[WHAT THE TASK ASKS]: Nothing but the lines from the one containing "rewrite testbit_wrap, Z.lnot_spec, mask_bit8" through the one containing "128 <= p -> length (s6_addr m) = 16%nat ->", both included, should be given again, each exactly as written below.

(Saved data entries)
============

Section ipv6.
Context `{Target}.
Implicit Types (m : sockaddr_in6).

Lemma ipv6_byte p m :
  0 <= p -> length (s6_addr m) = 16%nat -> p < 128 ->
  exists b, s6_addr m !! Z.to_nat (p / 8) = Some b
    /\ forall j, j / 8 = p / 8 -> addr_bit (s6_addr m) j = Z.testbit b (7 - j mod 8).
Proof.
  intros Hp Hl Hlt. destruct (lookup_lt_is_Some_2 (s6_addr m) (Z.to_nat (p / 8))) as [b Hb]; [lia|].
  exists b. split; [done|]. intros j Hj. unfold addr_bit. by rewrite Hj, Hb.
Qed.

Lemma ipv6_mask p u : CreateMask uint8_t (p mod 8) u = Ok (2 ^ (8 - p mod 8) - 1) u.
Proof. apply CreateMask_8. lia. Qed.

Lemma ipv6_broadcast p m u :
  0 <= p < 128 -> length (s6_addr m) = 16%nat ->
  exists b, IPv6Address_broadcastAddress p m u = Ok b u /\ length (s6_addr b) = 16%nat
    /\ sin6_port b = sin6_port m
    /\ forall j, 0 <= j < 128 -> addr_bit (s6_addr b) j = addr_bit (s6_addr m) j || (p <=? j).
Proof.
  intros Hp Hl. destruct (ipv6_byte p m) as (b & Hb & Hbit); [lia..|].
  unfold IPv6Address_broadcastAddress. rewrite (bind_Ok _ _ _ _ _ (ipv6_mask p u)), Hb.
  cbn [bind deref]. eexists. split; [done|]. cbn [s6_addr sin6_port set_s6_addr].
  split; [by rewrite length_store_all, length_insert|]. split; [done|]. intros j Hj.
  rewrite addr_bit_tail by lia. rewrite Z2Nat.id by lia.
  destruct (Z.ltb_spec (j / 8) (p / 8)).
  - assert ((p <=? j) = false) as -> by lia. by rewrite orb_false_r.
  - destruct (Z.eqb_spec (j / 8) (p / 8)) as [He|].
    + by rewrite Z.lor_spec, mask_bit8, (Hbit j He) by lia.
    + rewrite bit_255 by lia. assert ((p <=? j) = true) as -> by lia. by rewrite orb_true_r.
Qed.

Lemma ipv6_network p m u :
  0 <= p <= 32 -> length (s6_addr m) = 16%nat ->
  exists b, IPv6Address_networkAddress p m u = Ok (Some b) u /\ length (s6_addr b) = 16%nat
    /\ sin6_port b = sin6_port m
    /\ forall j, 0 <= j < 128 -> addr_bit (s6_addr b) j =
         addr_bit (s6_addr m) j && ((j / 8 <? p / 8) || ((j / 8 =? p / 8) && (p <=? j))).
Proof.
  intros Hp Hl. destruct (ipv6_byte p m) as (b & Hb & Hbit); [lia..|].
  unfold IPv6Address_networkAddress. assert ((32 <? p) = false) as -> by lia.
  rewrite (bind_Ok _ _ _ _ _ (ipv6_mask p u)), Hb.
  cbn [bind deref]. eexists. split; [done|]. cbn [s6_addr sin6_port set_s6_addr].
  split; [by rewrite length_store_all, length_insert|]. split; [done|]. intros j Hj.
  rewrite addr_bit_tail by lia. rewrite Z2Nat.id by lia.
  destruct (Z.ltb_spec (j / 8) (p / 8)); [by rewrite andb_true_r|].
  destruct (Z.eqb_spec (j / 8) (p / 8)) as [He|].
  - by rewrite Z.land_spec, mask_bit8, (Hbit j He) by lia.
  - by rewrite Z.testbit_0_l, andb_false_r.
Qed.

Lemma ipv6_subnet p u :
  0 <= p < 128 ->
  exists b, IPv6Address_subnetMask p u = Ok b u /\ length (s6_addr b) = 16%nat
    /\ forall j, 0 <= j < 128 -> addr_bit (s6_addr b) j = (j <? p).
Proof.
  intros Hp. unfold IPv6Address_subnetMask. rewrite (bind_Ok _ _ _ _ _ (ipv6_mask p u)).
  rewrite lookup_replicate_2 by lia. cbn [bind deref]. eexists. split; [done|].
  cbn [s6_addr set_s6_addr]. split; [by rewrite length_store_all, length_insert|].
  intros j Hj. unfold addr_bit.
  rewrite lookup_store_all by (rewrite length_insert, length_replicate; lia).
  destruct (decide _).
  - cbn [default from_option id]. rewrite bit_255 by lia. lia.
  - destruct (decide (j / 8 = p / 8)) as [He|].
    + rewrite He, list_lookup_insert_eq by (rewrite length_replicate; lia). cbn [default from_option id].
      rewrite testbit_wrap, Z.lnot_spec, mask_bit8 by lia. lia.
    + rewrite list_lookup_insert_ne, lookup_replicate_2 by lia. cbn [default from_option id].
      rewrite Z.testbit_0_l. lia.
Qed.

Lemma ipv6_oob p m u :
  128 <= p -> length (s6_addr m) = 16%nat ->
  IPv6Address_broadcastAddress p m u = Ub /\ IPv6Address_subnetMask p u = Ub.
Proof.
  intros Hp Hl. unfold IPv6Address_broadcastAddress, IPv6Address_subnetMask.
  rewrite !(bind_Ok _ _ _ _ _ (ipv6_mask p u)). split.
  - by rewrite (lookup_ge_None_2 (s6_addr m)) by lia.
  - by rewrite (lookup_ge_None_2 (replicate 16 0)) by (rewrite length_replicate; lia).
Qed.
End ipv6.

============

[TASK SOLUTION]:
      rewrite testbit_wrap, Z.lnot_spec, mask_bit8 by lia. lia.
    + rewrite list_lookup_insert_ne, lookup_replicate_2 by lia. cbn [default from_option id].
      rewrite Z.testbit_0_l. lia.
Qed.

Lemma ipv6_oob p m u :
  128 <= p -> length (s6_addr m) = 16%nat ->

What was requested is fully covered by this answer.